--- START ---

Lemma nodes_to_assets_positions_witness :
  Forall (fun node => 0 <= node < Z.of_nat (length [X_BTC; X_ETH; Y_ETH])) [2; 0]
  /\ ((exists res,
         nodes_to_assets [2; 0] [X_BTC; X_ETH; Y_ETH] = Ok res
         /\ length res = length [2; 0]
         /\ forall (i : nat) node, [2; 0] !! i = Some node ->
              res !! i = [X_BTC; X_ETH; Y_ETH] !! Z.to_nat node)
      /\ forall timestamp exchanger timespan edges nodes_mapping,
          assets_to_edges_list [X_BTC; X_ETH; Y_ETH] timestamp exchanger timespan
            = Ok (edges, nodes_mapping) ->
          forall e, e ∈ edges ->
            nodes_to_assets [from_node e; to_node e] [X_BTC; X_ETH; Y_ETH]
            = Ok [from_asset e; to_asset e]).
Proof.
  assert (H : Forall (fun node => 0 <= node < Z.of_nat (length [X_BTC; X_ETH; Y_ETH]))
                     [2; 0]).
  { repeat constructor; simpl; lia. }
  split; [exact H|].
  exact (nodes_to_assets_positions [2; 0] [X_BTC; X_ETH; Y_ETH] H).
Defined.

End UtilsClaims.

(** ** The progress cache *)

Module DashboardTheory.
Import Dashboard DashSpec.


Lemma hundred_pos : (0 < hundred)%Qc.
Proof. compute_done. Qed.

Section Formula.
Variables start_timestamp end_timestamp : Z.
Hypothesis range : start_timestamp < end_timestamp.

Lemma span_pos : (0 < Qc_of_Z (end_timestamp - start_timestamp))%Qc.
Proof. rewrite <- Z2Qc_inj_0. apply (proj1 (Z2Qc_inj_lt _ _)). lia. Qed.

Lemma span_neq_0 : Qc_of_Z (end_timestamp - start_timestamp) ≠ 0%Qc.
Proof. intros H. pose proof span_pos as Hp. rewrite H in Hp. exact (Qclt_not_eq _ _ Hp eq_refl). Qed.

--- END ---

Set the entries down again, unchanged and complete.

Lemma nodes_to_assets_positions_witness :
  Forall (fun node => 0 <= node < Z.of_nat (length [X_BTC; X_ETH; Y_ETH])) [2; 0]
  /\ ((exists res,
         nodes_to_assets [2; 0] [X_BTC; X_ETH; Y_ETH] = Ok res
         /\ length res = length [2; 0]
         /\ forall (i : nat) node, [2; 0] !! i = Some node ->
              res !! i = [X_BTC; X_ETH; Y_ETH] !! Z.to_nat node)
      /\ forall timestamp exchanger timespan edges nodes_mapping,
          assets_to_edges_list [X_BTC; X_ETH; Y_ETH] timestamp exchanger timespan
            = Ok (edges, nodes_mapping) ->
          forall e, e ∈ edges ->
            nodes_to_assets [from_node e; to_node e] [X_BTC; X_ETH; Y_ETH]
            = Ok [from_asset e; to_asset e]).
Proof.
  assert (H : Forall (fun node => 0 <= node < Z.of_nat (length [X_BTC; X_ETH; Y_ETH]))
                     [2; 0]).
  { repeat constructor; simpl; lia. }
  split; [exact H|].
  exact (nodes_to_assets_positions [2; 0] [X_BTC; X_ETH; Y_ETH] H).
Defined.

End UtilsClaims.

(** ** The progress cache *)

Module DashboardTheory.
Import Dashboard DashSpec.


Lemma hundred_pos : (0 < hundred)%Qc.
Proof. compute_done. Qed.

Section Formula.
Variables start_timestamp end_timestamp : Z.
Hypothesis range : start_timestamp < end_timestamp.

Lemma span_pos : (0 < Qc_of_Z (end_timestamp - start_timestamp))%Qc.
Proof. rewrite <- Z2Qc_inj_0. apply (proj1 (Z2Qc_inj_lt _ _)). lia. Qed.

Lemma span_neq_0 : Qc_of_Z (end_timestamp - start_timestamp) ≠ 0%Qc.
Proof. intros H. pose proof span_pos as Hp. rewrite H in Hp. exact (Qclt_not_eq _ _ Hp eq_refl). Qed.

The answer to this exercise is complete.